Bitcoin pode avançar com desaceleração dos metais
O movimento recente do ouro e da prata influenciou diretamente o fluxo de capital global e afetou o desempenho do Bitcoin no curto prazo. Conforme explicou Tom Lee, sócio-gerente da Fundstrat, o forte avanço dos metais preciosos atraiu investidores em busca de proteção, reduzindo a entrada de recursos em ativos digitais. Em entrevista ao programa Power Lunch da CNBC, ele destacou que essa realocação de liquidez limitou a força que poderia impulsionar uma recuperação mais intensa no mercado cripto.
O ouro ultrapassou níveis recordes acima de US$ 5.100, acumulando quase 8% de alta no ano. Já a prata aproximou-se de US$ 110 após subir cerca de 57%. Esse comportamento robusto deriva de tensões geopolíticas, preocupações com tarifas e um dólar enfraquecido. Assim, grande parte do capital cauteloso buscou refúgio nesses metais, reduzindo o apetite pelos ativos digitais, que tradicionalmente exigem maior tolerância ao risco.
Além disso, outubro registrou um processo significativo de desalavancagem. Segundo Lee, empresas e criadores de mercado enfrentaram margens menores, o que reduziu o impacto das operações alavancadas. Portanto, o avanço do setor ficou mais lento, e o mercado passou a exigir maior força para sustentar movimentos de alta.

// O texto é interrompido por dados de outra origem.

(** The param path of validated options: the models directory, the
    directory of the variant, the artifact. *)
Lemma param_path_validated env inp :
  validate env (resolved env inp) = None ->
  param_path env inp
  = (plugin_dir env +:+ "/models")
    +:+ (variant_dir (model (resolved env inp)) +:+ "/"
         +:+ artifact (noise (resolved env inp)) (scale (resolved env inp))
         +:+ ".param").
Proof.
  intros Hv. pose proof (validate_none_all _ _ Hv) as Hall.
  cbn [forallb stated_order satisfies] in Hall.
  unfold param_path, model_dir_and_prepadding, model_paths, variant_dir, artifact.
  fold (plugin_dir env).
  assert (Hm : model (resolved env inp) = 0 \/ model (resolved env inp) = 1
               \/ model (resolved env inp) = 2) by lia.
  assert (Hn : noise (resolved env inp) = -1 \/ noise (resolved env inp) = 0
               \/ noise (resolved env inp) = 1 \/ noise (resolved env inp) = 2
               \/ noise (resolved env inp) = 3) by lia.
  assert (Hs : scale (resolved env inp) = 1 \/ scale (resolved env inp) = 2) by lia.
  destruct Hm as [-> | [-> | ->]];
    destruct Hn as [-> | [-> | [-> | [-> | ->]]]];
    destruct Hs as [-> | ->];
    simpl; rewrite string_app_assoc; f_equal; vm_compute; reflexivity.
Qed.

Lemma tails_distinct_holds : tails_distinct = true.
Proof. vm_compute. reflexivity. Qed.

(** X25. Among registered filters of one installation, the param file
    that was loaded identifies the configuration: two registered filters
    with the same param path have the same model, noise level and scale. *)
Theorem weights_identify_configuration env inp inp' w w' d d' :
  instance (fst (waifu2xCreate env inp w)) = Some d ->
  instance (fst (waifu2xCreate env inp' w')) = Some d' ->
  param_path env inp = param_path env inp' ->
  model (resolved env inp) = model (resolved env inp')
  /\ noise (resolved env inp) = noise (resolved env inp')
  /\ scale (resolved env inp) = scale (resolved env inp').
Proof.
  intros Hi Hi' Hpath.
  destruct (created_inv _ _ _ _ Hi) as (_ & (Hv & _ & Hp & _) & _).
  destruct (created_inv _ _ _ _ Hi') as (_ & (Hv' & _ & Hp' & _) & _).
  rewrite (param_path_validated _ _ Hv), (param_path_validated _ _ Hv') in Hpath.
  apply string_app_inj_l in Hpath. fold (weights_tail (model (resolved env inp))
    (noise (resolved env inp)) (scale (resolved env inp))) in Hpath.
  fold (weights_tail (model (resolved env inp'))
    (noise (resolved env inp')) (scale (resolved env inp'))) in Hpath.
  pose proof (validate_none_all _ _ Hv) as Hall.
  pose proof (validate_none_all _ _ Hv') as Hall'.
  cbn [forallb stated_order satisfies] in Hall, Hall'.
  pose proof tails_distinct_holds as T. unfold tails_distinct in T. cbv zeta in T.
  rewrite forallb_forall in T.
  specialize (T (model (resolved env inp)) ltac:(simpl; lia)).
  rewrite forallb_forall in T.
  specialize (T (noise (resolved env inp)) ltac:(simpl; lia)).
  rewrite forallb_forall in T.
  specialize (T (scale (resolved env inp)) ltac:(simpl; lia)).
  rewrite forallb_forall in T.
  specialize (T (model (resolved env inp')) ltac:(simpl; lia)).
  rewrite forallb_forall in T.
  specialize (T (noise (resolved env inp')) ltac:(simpl; lia)).
  rewrite forallb_forall in T.
  specialize (T (scale (resolved env inp')) ltac:(simpl; lia)).
  rewrite Hp, Hp', Hpath, String.eqb_refl in T. cbn [negb andb implb] in T.
  lia.
Qed.

Lemma weights_identify_configuration_witness :
  let inp := Sample.args (Sample.clip_rgbs 640 480) {[ "noise" := 2; "tta" := 1 ]} in
  let inp' := Sample.args (Sample.clip_rgbs 320 240) {[ "noise" := 2; "gpu_thread" := 1 ]} in
  model (resolved Sample.env inp) = model (resolved Sample.env inp')
  /\ noise (resolved Sample.env inp) = noise (resolved Sample.env inp')
  /\ scale (resolved Sample.env inp) = scale (resolved Sample.env inp').
Proof.
  apply (weights_identify_configuration Sample.env
           (Sample.args (Sample.clip_rgbs 640 480) {[ "noise" := 2; "tta" := 1 ]})
           (Sample.args (Sample.clip_rgbs 320 240) {[ "noise" := 2; "gpu_thread" := 1 ]})
           Sample.idle Sample.one_alive
           (instance_for Sample.env
              (Sample.args (Sample.clip_rgbs 640 480) {[ "noise" := 2; "tta" := 1 ]}))
           (instance_for Sample.env
              (Sample.args (Sample.clip_rgbs 320 240)
                 {[ "noise" := 2; "gpu_thread" := 1 ]}))).
  - reflexivity.
  - reflexivity.
  - reflexivity.
Defined.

Apesar desse cenário restrito, alguns segmentos exibem sinais de reação. Um dos exemplos é a BitMine, empresa ligada ao próprio Lee com foco em tesouraria de Ether. Dados públicos mostram que a companhia adquiriu 20.000 ETH recentemente, indicando confiança institucional mesmo em períodos de menor entusiasmo geral. Esse tipo de compra reforça a expectativa de que o mercado pode encontrar impulso caso as condições macroeconômicas se tornem mais favoráveis.
A BitMine realizou a compra de 20.000 ETH em janeiro, reforçando o papel de investidores institucionais no setor.

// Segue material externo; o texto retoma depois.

(** After normalization every base has both of its rows. *)
Lemma normalize_spec st :
  tables_wf st →
  tables_wf (normalize iter_order st)
  ∧ columns (normalize iter_order st) = columns st
  ∧ (∃ added,
       all_vars (normalize iter_order st) = all_vars st ++ added
       ∧ ∀ v, v ∈ added →
              ∃ b, b ∈ collect_bases (all_vars st)
                   ∧ (v = "pr_" +:+ b ∨ v = "NOT_pr_" +:+ b))
  ∧ (∀ b, b ∈ collect_bases (all_vars (normalize iter_order st))
          ↔ b ∈ collect_bases (all_vars st))
  ∧ (∀ b, b ∈ collect_bases (all_vars st) →
          "pr_" +:+ b ∈ all_vars (normalize iter_order st)
          ∧ "NOT_pr_" +:+ b ∈ all_vars (normalize iter_order st)).
Proof.
  intros Hwf. unfold normalize.
  destruct (ensure_all_spec (sorted_set iter_order (collect_bases (all_vars st))) st Hwf)
    as (Hwf' & Hcols & added & Hvars & Hadded & Hrows).
  assert (Hadded' : ∀ v, v ∈ added →
            ∃ b, b ∈ collect_bases (all_vars st)
                 ∧ (v = "pr_" +:+ b ∨ v = "NOT_pr_" +:+ b)).
  { intros v Hv. destruct (Hadded v Hv) as (b & Hb & Hvb).
    exists b. by rewrite <-(sorted_set_elem iter_order iter_enumerates). }
  split_and!; [done|done|by exists added| |].
  - intros b. rewrite !collect_bases_elem, Hvars. setoid_rewrite elem_of_app.
    split; [|naive_solver].
    intros (Hb & v & [Hv|Hv] & Hbase); [by eauto|].
    destruct (Hadded' v Hv) as (b0 & Hb0 & Hvb0).
    pose proof Hb0 as (Hb0ne & v0 & Hv0 & Hbase0)%collect_bases_elem.
    destruct (base_rows_not_gene v0 b0 Hbase0 Hb0ne) as [Hpr Hnot].
    assert (b = b0) as ->; [|by eauto].
    destruct Hvb0 as [-> | ->].
    + rewrite (protein_base_pr _ Hpr) in Hbase. by simplify_eq.
    + rewrite (protein_base_not_pr _ Hnot) in Hbase. by simplify_eq.
  - intros b Hb. apply Hrows. by apply (sorted_set_elem iter_order iter_enumerates).
Qed.
(** C4.  With [_sens_flag] set, [evaluate] calls [solve] at line 144
    outside any [try]: the solver is called once, nothing is printed, and
    an exception of that call leaves [evaluate].  The other two paths wrap
    the same call in [try/except]: from scratch [evaluate] returns
    whatever the solver does, and from a restart that was restored it
    makes one attempt and returns, printing 'Could not find a solution'
    when the attempt raised.  The solve of a perturbed mechanism in the
    finite-difference loop is such a call: when it raises, [sensitivity]
    raises. *)
Theorem solver_error_escapes_evaluate_in_sensitivity :
  (forall ct s,
     _sens_flag s = true ->
     exists sim s',
       let c := CSolve (sensitivity_settings sim) 0 false in
       history s' = (history s ++ [c])%list /\
       stdout s' = stdout s /\
       (solve_raises ct (history s ++ [c]) = true ->
        evaluate ct s = (s', Raise CanteraError)) /\
       (solve_raises ct (history s ++ [c]) = false ->
        exists v, evaluate ct s = (s', Ok v))) /\
  (forall ct s,
     _sens_flag s = false -> _restart s = None ->
     exists sim s' v,
       let tr := from_scratch_trace ct (history s) sim (loglevel s) in
       evaluate ct s = (s', Ok v) /\
       history s' = (history s ++ fst tr)%list /\
       stdout s' = (stdout s ++ snd tr)%list) /\
  (forall ct s,
     _sens_flag s = false -> is_Some (_restart s) ->
     restore_raises ct (history s ++ [CRestore (savefile s) "restart" None])
     = false ->
     exists sim s' v,
       let r := CRestore (savefile s) "restart" None in
       let c := CSolve (restart_settings sim) (loglevel s) false in
       evaluate ct s = (s', Ok v) /\
       history s' = (history s ++ [r; c])%list /\
       stdout s' = (stdout s ++
                    if solve_raises ct ((history s ++ [r]) ++ [c])
                    then ["Could not find a solution"] else [])%list) /\
  (let ct := Examples.ct_fail in
   let s := Examples.model_built ct in
   is_Ok (snd (evaluate ct s)) = true /\
   is_Ok (snd (evaluate ct (set_restart (Some true) s))) = true /\
   snd (evaluate ct (set_sens_flag true s)) = Raise CanteraError /\
   solve_refinements (history (fst (evaluate ct (set_sens_flag true s))))
   = [false]) /\
  (let ct := Examples.ct_fails_when_perturbed in
   let s := Examples.model_built ct in
   let run := CanteraChemistryModel.sensitivity
                (evaluate ct)
                (save_restart ct None "restart"
                   "Base solution for this flame speed")
                (load_restart ct None "restart")
                0.01 [0; 1] s in
   snd (evaluate ct s) = Ok 40%float /\
   snd run = Raise CanteraError /\
   solve_refinements (history (fst run)) = [false; true; true; false]).
Proof.
  split; [|split; [|split; [|split]]].
  - intros ct s Hf.
    destruct (evaluate_path_in_sensitivity ct s Hf)
      as (sim & sp & _ & _ & Hev).
    cbv zeta in Hev. exists sim.
    exists (flame_state (sensitivity_settings sim)
              (history s ++ [CSolve (sensitivity_settings sim) 0 false])
              (stdout s) sp).
    cbv zeta.
    split; [reflexivity|]. split; [reflexivity|]. split.
    + intros Hraise. rewrite Hraise in Hev. exact Hev.
    + intros Hraise. rewrite Hraise in Hev. eexists. exact Hev.
  - intros ct s Hf Hr.
    destruct (evaluate_path_from_scratch ct s Hr Hf)
      as (sim & sp & _ & _ & Hev).
    cbv zeta in Hev. exists sim. eexists _, _. cbv zeta.
    split; [exact Hev|]. split; reflexivity.
  - intros ct s Hf [b Hr] Hrestore.
    destruct (evaluate_path_from_restart ct s b Hr Hf)
      as (sim & sp & _ & _ & Hev).
    cbv zeta in Hev. rewrite Hrestore in Hev.
    exists sim. eexists _, _. cbv zeta.
    split; [exact Hev|].
    unfold attempt_once. cbn [fst snd history stdout flame_state set_stdout
                               set_history set_simulation].
    split; [now rewrite <- app_assoc|reflexivity].
  - cbv zeta. repeat split; vm_compute; reflexivity.
  - cbv zeta. repeat split; vm_compute; reflexivity.
Qed.

(** The output of a solve from scratch whose five attempts all raise. *)
Example from_scratch_all_attempts_fail :
  let s' := fst (evaluate Examples.ct_fail (Examples.model_built Examples.ct_fail)) in
  solve_refinements (history s') = [false; false; true; true; true] /\
  stdout s' =
    ["False"; "Mix";
     "Mixture-averaged solution, no energy equation, no grid refinement";
     "As predicted, first attempt failed, trying one more time";
     "Could not find a solution";
     "Mixture-averaged solution, enable energy equation and grid refinement";
     "As predicted, first attempt failed, trying one more time";
     "Could not find a solution";
     "Multicomponent solution";
     "Could not find a solution"].
Proof. split; vm_compute; reflexivity. Qed.

(** ** The restart flag *)

Lemma save_restart_sets_flag ct fn name desc s s' :
  save_restart ct fn name desc s = (s', Ok tt) -> _restart s' = Some true.
Proof.
  unfold save_restart. intros H.
  apply bind_inv_Ok in H as (s1 & sf & _ & H).
  apply bind_inv_Ok in H as (s2 & [] & _ & H).
  unfold modify in H. inversion H. reflexivity.
Qed.

Lemma load_restart_sets_flag ct fn name s s' :
  load_restart ct fn name s = (s', Ok tt) -> _restart s' = Some true.
Proof.
  unfold load_restart. intros H.
  apply bind_inv_Ok in H as (s1 & sf & _ & H).
  apply bind_inv_Ok in H as (s2 & [] & _ & H).
  unfold modify in H. inversion H. reflexivity.
Qed.

(** A save that raises leaves the flag as it was. *)
Lemma save_restart_raises_keeps_flag ct fn name desc s s' e :
  save_restart ct fn name desc s = (s', Raise e) -> _restart s' = _restart s.
Proof.
  unfold save_restart, simulation_save, bind, gets, self_simulation, record,
    modify, raise, ret.
  destruct (simulation s); cbn.
  - destruct (save_raises ct _); intros H; inversion H; reflexivity.
  - intros H; inversion H; reflexivity.
Qed.

(** C7 (as stated, refuted).  A restart was saved, so the flag is True,
    and no sensitivity calculation is under way; the restart file cannot
    be read back.  [evaluate] asks for the restore, which raises at line
    147, outside the [try], and the exception leaves [evaluate] before
    any solve. *)
Lemma restore_error_leaves_evaluate_without_a_solve :
  let ct := Examples.ct_no_restore in
  let s := fst (save_restart ct None "restart"
                  "Base solution for this flame speed"
                  (fst (evaluate ct (Examples.model_built ct)))) in
  let s' := fst (evaluate ct s) in
  _restart s = Some true /\ _sens_flag s = false /\
  snd (evaluate ct s) = Raise CanteraError /\
  restores (drop (length (history s)) (history s'))
  = [("soln.xml", "restart")] /\
  solve_refinements (drop (length (history s)) (history s')) = [].
Proof. cbv zeta. repeat split; vm_compute; reflexivity. Qed.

Estabilidade do Bitcoin aumenta interesse no mercado
O Bitcoin manteve-se negociado entre US$ 87.000 e US$ 88.000, após oscilações influenciadas por eventos globais. A criptomoeda testou o suporte de US$ 86.000, mas ainda não rompeu a zona dos US$ 95.000 em tentativas recentes. No entanto, o comportamento dos compradores demonstra interesse em adquirir o ativo durante quedas, evitando movimentos agressivos de busca por altas.

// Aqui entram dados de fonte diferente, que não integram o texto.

(** X20: the last section of the report is never paginated.  After its
    one [checkPageBreak(60)] the section makes no [addPage] call, however
    long the two lists are: it draws the heading RISKS at the left margin
    and the heading OPPORTUNITIES at the middle of the page at the same
    height, and under each, in its own column and from 6 units below the
    headings downwards, one text per entry of the list (or the one entry
    "None detected." when the result has no such list). *)
Theorem risks_and_opportunities_columns (result : AnalysisResult.t)
    (st : St) :
  let st0 := checkPageBreak PAGE_HEIGHT 60 st in
  let st1 :=
    risksAndOpportunities PAGE_HEIGHT PAGE_WIDTH splitTextToSize result st in
  let y0 := cursorY st0 in
  let col2X := MARGIN + CONTENT_WIDTH PAGE_WIDTH / 2 + 5 in
  let riskLines :=
    match AnalysisResult.risks result with
    | Some risks => risks
    | None => ["None detected."]
    end in
  let oppLines :=
    match AnalysisResult.opportunities result with
    | Some opportunities => opportunities
    | None => ["None detected."]
    end in
  let column x (entries : list string) (texts : list Call) :=
    length texts = length entries
    /\ Forall (fun c => match c with
                        | Text _ x' y' None => x' = x /\ y0 + 6 <= y'
                        | _ => False
                        end) texts in
  exists risks opps,
    calls (doc st1)
    = calls (doc st0)
        ++ [SetFontSize 12; SetFont "helvetica" "bold";
            SetTextColor 239 68 68; Text ["RISKS"] MARGIN y0 None;
            SetFontSize 10; SetTextColor 51 65 85;
            SetFont "helvetica" "normal"]
        ++ risks
        ++ [SetFontSize 12; SetFont "helvetica" "bold";
            SetTextColor 16 185 129; Text ["OPPORTUNITIES"] col2X y0 None;
            SetFontSize 10; SetTextColor 51 65 85;
            SetFont "helvetica" "normal"]
        ++ opps
    /\ column MARGIN riskLines risks
    /\ column col2X oppLines opps
    /\ pages (doc st1) = pages (doc st0).
Proof.
  cbv zeta. unfold risksAndOpportunities. cbv zeta.
  set (st0 := checkPageBreak PAGE_HEIGHT 60 st).
  set (riskLines := match AnalysisResult.risks result with
                    | Some risks => risks
                    | None => ["None detected."]
                    end).
  set (oppLines := match AnalysisResult.opportunities result with
                   | Some opportunities => opportunities
                   | None => ["None detected."]
                   end).
  cbn [cursorY emit setCursorY doc].
  match goal with
  | |- context [forEachSt (columnLine _ _ MARGIN) riskLines ?s] =>
      destruct (column_lines MARGIN riskLines s) as [risks [Hr [Hrl Hrf]]];
      set (stR := forEachSt (columnLine PAGE_WIDTH splitTextToSize MARGIN)
                    riskLines s) in *
  end.
  match goal with
  | |- context [forEachSt (columnLine _ _ ?x) oppLines ?s] =>
      destruct (column_lines x oppLines s) as [opps [Ho [Hol Hof]]];
      set (stO := forEachSt (columnLine PAGE_WIDTH splitTextToSize x)
                    oppLines s) in *
  end.
  cbn [cursorY emit setCursorY doc] in Hr, Hrf, Ho, Hof.
  exists risks, opps.
  assert (Hdoc : doc stO
                 = draw
                     ([SetFontSize 12; SetFont "helvetica" "bold";
                       SetTextColor 239 68 68;
                       Text ["RISKS"] MARGIN (cursorY st0) None;
                       SetFontSize 10; SetTextColor 51 65 85;
                       SetFont "helvetica" "normal"]
                      ++ risks
                      ++ [SetFontSize 12; SetFont "helvetica" "bold";
                          SetTextColor 16 185 129;
                          Text ["OPPORTUNITIES"]
                            (MARGIN + CONTENT_WIDTH PAGE_WIDTH / 2 + 5)
                            (cursorY st0) None;
                          SetFontSize 10; SetTextColor 51 65 85;
                          SetFont "helvetica" "normal"]
                      ++ opps)
                     (doc st0)).
  { rewrite Ho, Hr, !draw_app. reflexivity. }
  rewrite Hdoc, calls_draw, pages_draw.
  split; [reflexivity|]. split; [split; [exact Hrl|exact Hrf]|].
  split; [split; [exact Hol|exact Hof]|].
  rewrite !List.filter_app.
  rewrite (filter_isAddPage_nil
             (fun c => match c with
                       | Text _ x' y' None =>
                           x' = MARGIN /\ cursorY st0 + 6 <= y'
                       | _ => False
                       end) risks) by (auto; exact Hrf).
  rewrite (filter_isAddPage_nil
             (fun c => match c with
                       | Text _ x' y' None =>
                           x' = MARGIN + CONTENT_WIDTH PAGE_WIDTH / 2 + 5
                           /\ cursorY st0 + 6 <= y'
                       | _ => False
                       end) opps) by (auto; exact Hof).
  simpl. lia.
Qed.

Lemma extends_count (st st' : St) :
  extends (fun c => isRoundedRect c = false) st st' ->
  List.filter isRoundedRect (calls (doc st'))
  = List.filter isRoundedRect (calls (doc st)).
Proof.
  intros [tail [Hd Ht]]. rewrite Hd, calls_draw, List.filter_app.
  assert (Hn : List.filter isRoundedRect tail = []).
  { clear Hd. induction Ht as [|c cs Hc _ IH]; [reflexivity|].
    simpl. rewrite Hc. exact IH. }
  rewrite Hn, app_nil_r. reflexivity.
Qed.

Lemma plain_not_rounded (c : Call) :
  plain c = true -> isRoundedRect c = false.
Proof.
  destruct c; simpl; auto; discriminate.
Qed.

Lemma scoreBadge_count (score : R) (st : St) :
  length (List.filter isRoundedRect
            (calls (doc (scoreBadge PAGE_WIDTH numberToString score st))))
  = S (length (List.filter isRoundedRect (calls (doc st)))).
Proof.
  unfold scoreBadge. cbv zeta.
  destruct (gt score 75); [|destruct (gt score 50)];
    cbn [doc emit calls call cursorY];
    rewrite !List.filter_app; cbn [List.filter isRoundedRect];
    rewrite !length_app; simpl; lia.
Qed.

Os volumes seguem mistos, enquanto os fluxos de ETFs permanecem negativos. Mesmo assim, a estabilidade recente evita um clima de pessimismo mais profundo e sustenta expectativas de retomada caso ocorram novos catalisadores.
Gráfico BTCUSD em US$ 88.104 no período de 24 horas: TradingView
Sentimento de risco continua determinante
Análises da CryptoQuant indicam que a fraqueza do dólar só impulsiona o Bitcoin quando ocorre em ambiente de apetite ao risco. Em momentos de aversão, investidores preferem alternativas tradicionais, como o ouro. Portanto, uma valorização consistente do Bitcoin exige que a queda do dólar venha acompanhada de maior disposição para ativos voláteis.
Tom Lee reforça que Bitcoin e Ethereum tendem a reagir de forma mais intensa quando ouro e prata estabilizam. Assim, a desaceleração dos metais poderia liberar capital e impulsionar o setor cripto.
Fatores que podem provocar uma virada
Uma pausa no avanço dos metais ou uma correção mais profunda poderia redirecionar recursos para o mercado digital. Além disso, eventuais sinais de flexibilização do Federal Reserve também podem estimular o setor. Paralelamente, cresce o interesse institucional por plataformas de contratos inteligentes, especialmente em redes como o Ethereum.
Com o Bitcoin sustentando níveis considerados importantes, as análises de Lee ajudam a entender o impacto da atual movimentação macroeconômica. Portanto, a combinação entre desaceleração dos metais, compras institucionais e estabilidade no preço do Bitcoin pode preparar o terreno para mudanças relevantes no curto prazo.